I'm really enjoying this story, but I'll have to somehow find the time to read the sequels without audio.
I read the books a few years ago and they were even better now than I remembered. A very ambitious book-series exploring the ideas of how the unprecedented intellectual prowess of one man entangled with arcane magic might impact a world of empires, wizards, beasts, barbarians and holy wars.
Like with the Dune saga, I find it easier to follow this story in audiobook format. Though if my attention wanders to something else (phone, radio, people talking to me...), I soon have to rewind in fear that I missed something important.
Also, the narration is excellent. Voices of individual characters are performed in a way that fits well with the story.
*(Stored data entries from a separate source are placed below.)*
Lemma ios_fields i :
  JSON.member "codeSignIdentity" (IOSBuildConfigurationItem.encode i)
    = present (IOSBuildConfigurationItem.CodeSignIdentity i)
  ∧ JSON.member "provisioningProfile" (IOSBuildConfigurationItem.encode i)
    = present (IOSBuildConfigurationItem.ProvisioningProfile i)
  ∧ JSON.member "developmentTeam" (IOSBuildConfigurationItem.encode i)
    = present (IOSBuildConfigurationItem.DevelopmentTeam i)
  ∧ JSON.member "packageType" (IOSBuildConfigurationItem.encode i)
    = present (IOSBuildConfigurationItem.PackageType i).
Proof.
  unfold IOSBuildConfigurationItem.encode, JSON.encodeStruct, present. simpl.
  repeat case_decide; done.
Qed.

Lemma sections_of_document w configs tmpDir tr doc :
  assemble w configs tmpDir = (tr, inr doc) →
  ((KeystoreURL configs = ""
    ∧ JSON.member "android" (BuildConfiguration.encode doc) = None)
   ∨ (KeystoreURL configs ≠ ""
      ∧ ∃ keystorePath,
          located w configs tmpDir keystorePath
          ∧ JSON.member "android" (BuildConfiguration.encode doc)
            = Some (JSON.JObject
                      [(Configuration configs,
                        AndroidBuildConfigurationItem.encode
                          (androidItem configs keystorePath))])))
  ∧ JSON.member "ios" (BuildConfiguration.encode doc)
    = (if decide (PackageType configs = "none") then None
       else Some (JSON.JObject [(Configuration configs,
                                 IOSBuildConfigurationItem.encode (iosItem configs))])).
Proof.
  intros [Hios Ha]%assemble_doc. unfold BuildConfiguration.encode. rewrite Hios.
  destruct (iosBuildConfig_cases configs) as [[Hpt ->]|[Hpt ->]];
    destruct Ha as [(Hurl & -> & _)|(Hurl & kp & -> & Hloc)];
    rewrite ?mapField_empty, ?mapField_singleton; simpl;
    (split; [first [by left | right; split; [done|]; exists kp; by split]
            | by case_decide]).
Qed.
Hopefully the rest of the series retains this high quality.
"A truly terrible book"
Nope. the story is disjointed and poor and the narrator not in any type of league
After four hours i couldn't pick up story threads nor could i get round the poor narrator. people do you selves a favor a keep well clear of this ine
Id put the relevant story plots closer together
It was poor all round. i cried at the waste of a credit
"Good read!! Bad Narrator!!"
Please, Please, PLEASE.... get Steven Pacey to record this!! For whatever reason... the reader/storyteller just doesn't get it. I have had SO much trouble listening because his reading, voices and timing are just plain OFF.
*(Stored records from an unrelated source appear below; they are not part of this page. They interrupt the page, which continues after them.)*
Lemma post_add_redirects_to_platform_witness :
  ∃ t',
    lambda_handler parse_qs_unescaped plain_render env0
      (url_event "POST" "/gc/add" (Some "platform=SNES&game_name=Zelda")) ∅
    = (Returned (redirect_response "/gc/SNES"), t').
Proof.
  destruct (post_add_redirects_to_platform parse_qs_unescaped plain_render env0
              (url_event "POST" "/gc/add" (Some "platform=SNES&game_name=Zelda"))
              "/gc/add" "platform=SNES&game_name=Zelda" ∅)
    as (r & t' & Hrun & Hr); [reflexivity..|].
  change (r = redirect_response "/gc/SNES" ∧ statusCode r = 303%Z ∧
          headers r = [("Location", "/gc/SNES")]) in Hr.
  destruct Hr as [-> _]. by exists t'.
Defined.

Lemma create_without_required_fields_witness :
  ∃ r,
    lambda_handler parse_qs_unescaped plain_render env0
      (proxy_event "POST" "/gc/wishlist/add" (Some "platform=SNES&game_name=")) ∅
    = (Returned r, ∅) ∧ statusCode r = 200%Z.
Proof.
  destruct (create_without_required_fields parse_qs_unescaped plain_render env0
              (proxy_event "POST" "/gc/wishlist/add" (Some "platform=SNES&game_name="))
              "/gc/wishlist/add" "platform=SNES&game_name=" ∅)
    as (_ & r & Hrun & _ & Hstatus).
  - reflexivity.
  - right. reflexivity.
  - reflexivity.
  - right. reflexivity.
  - by exists r.
Defined.

Lemma delete_redirects_without_prefix_witness :
  ∃ t',
    lambda_handler parse_qs_unescaped plain_render env0
      (url_event "DELETE" "/gc/delete" (Some "platform=SNES&game_id=abc"))
      two_platforms
    = (Returned (redirect_response "/SNES"), t').
Proof.
  destruct (delete_redirects_without_prefix parse_qs_unescaped plain_render env0
              (url_event "DELETE" "/gc/delete" (Some "platform=SNES&game_id=abc"))
              "/gc/delete" "platform=SNES&game_id=abc" two_platforms)
    as (r & t' & Hrun & Hr); [reflexivity|by left|reflexivity|].
  change (r = redirect_response "/SNES" ∧ statusCode r = 303%Z ∧
          t' = delete ("SNES", "abc") two_platforms) in Hr.
  destruct Hr as [-> _]. by exists t'.
Defined.

(** The sample table, written out. *)
Lemma two_platforms_inserts :
  two_platforms =
    <[("PS5", str_uuid (uuid4 env1)) := created_fields "owned" env1 ps5_astro "Astro"]>
      (<[("SNES", str_uuid (uuid4 env0)) :=
           created_fields "owned" env0 snes_zelda "Zelda"]> ∅).
Proof.
  unfold two_platforms, run. cbn [foldl perform]. unfold after.
  rewrite (add_game_valid env0 snes_zelda "SNES" "Zelda")
    by (reflexivity || discriminate).
  cbn [snd].
  rewrite (add_game_valid env1 ps5_astro "PS5" "Astro")
    by (reflexivity || discriminate).
  reflexivity.
Qed.

Lemma get_root_platforms_witness :
  ∃ games,
    lambda_handler parse_qs_unescaped plain_render env0
      (url_event "GET" "/gc" None) two_platforms
    = (Returned (render_html plain_render "index.html"
                   [("games", JItems games);
                    ("platforms", JStrs ["PS5"; "SNES"])]),
       two_platforms) ∧
    games ≡ₚ [Item "SNES" (str_uuid (uuid4 env0))
                (created_fields "owned" env0 snes_zelda "Zelda");
              Item "PS5" (str_uuid (uuid4 env1))
                (created_fields "owned" env1 ps5_astro "Astro")].
Proof.
  destruct (get_root_platforms parse_qs_unescaped plain_render env0
              (url_event "GET" "/gc" None) "/gc" two_platforms)
    as (games & platforms & _ & Hrun & _ & _ & _ & _ & Htwo); [reflexivity..|].
  destruct (Htwo (str_uuid (uuid4 env0))
                 (created_fields "owned" env0 snes_zelda "Zelda")
                 (str_uuid (uuid4 env1))
                 (created_fields "owned" env1 ps5_astro "Astro"))
    as [Hgames Hplatforms].
  - rewrite two_platforms_inserts.
    rewrite lookup_insert_ne by discriminate. apply lookup_insert_eq.
  - right. reflexivity.
  - rewrite two_platforms_inserts. apply lookup_insert_eq.
  - right. reflexivity.
  - intros k a. rewrite two_platforms_inserts.
    rewrite !lookup_insert_Some, lookup_empty.
    intros [[<- _]|[_ [[<- _]|[_ Hnone]]]] _; [by right|by left|discriminate Hnone].
  - exists games. split; [|exact Hgames]. rewrite Hrun, Hplatforms. reflexivity.
Defined.

Lemma handler_envelope_status_witness :
  ∃ r,
    lambda_handler parse_qs_unescaped plain_render env0
      (proxy_event "PUT" "/gc/SNES" None) two_platforms
    = (Returned r, two_platforms) ∧
    (statusCode r = 200%Z ∨ statusCode r = 303%Z).
Proof.
  assert (lambda_handler parse_qs_unescaped plain_render env0
            (proxy_event "PUT" "/gc/SNES" None) two_platforms
          = (Returned (render_html plain_render "error.html"
                         [("status_code", JInt 404);
                          ("message", JStr "Not found")]),
             two_platforms)) as Hrun by reflexivity.
  eexists. split; [exact Hrun|].
  exact (proj1 (handler_envelope_status parse_qs_unescaped plain_render env0
                  (proxy_event "PUT" "/gc/SNES" None) two_platforms _ _ Hrun)).
Defined.

(** GET of "/" on the table with one owned game on "SNES" and one on
    "PS5": both games are listed and the platforms are "PS5", "SNES". *)
Example get_root_two_platforms :
  (lambda_handler parse_qs_unescaped plain_render env0
     (url_event "GET" "/gc" None) two_platforms).1
  = Returned {| statusCode := 200;
                headers := [("Content-Type", "text/html; charset=utf-8")];
                body := "index.html games=2 platforms=PS5,SNES" |}.
Proof. by vm_compute. Qed.

(** An unknown method gets the "Not found" page, a missing body the error
    page: both with statusCode 200. *)
Example unknown_method_page :
  (lambda_handler parse_qs_unescaped plain_render env0
     (proxy_event "PUT" "/gc/SNES" None) two_platforms).1
  = Returned {| statusCode := 200;
                headers := [("Content-Type", "text/html; charset=utf-8")];
                body := "error.html status_code=404 message=Not found" |}.
Proof. by vm_compute. Qed.

Example missing_body_page :
  (lambda_handler parse_qs_unescaped plain_render env0
     (proxy_event "POST" "/gc/add" None) two_platforms).1
  = Returned {| statusCode := 200;
                headers := [("Content-Type", "text/html; charset=utf-8")];
                body := "error.html status_code=500 message='body'" |}.
Proof. by vm_compute. Qed.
I agree whole heartedly with the previous reviewer. Get a narrator like Steven pacey to tell this story. The current reader is terrible and unsually for me, i gave up listening after about two hours and put the radio on. Ive often found the narrator can bring a book to life while this one simply detroys it. One stars all round, but in all honesty I might be doing the author an injustice because of the poor reader. Sort it audible and ill try the book again!
Listen to it yourself and you will understand why. A little emotion, different accents/voices. Too stiff, too wooden. I've heard computer generated voices with more fluency.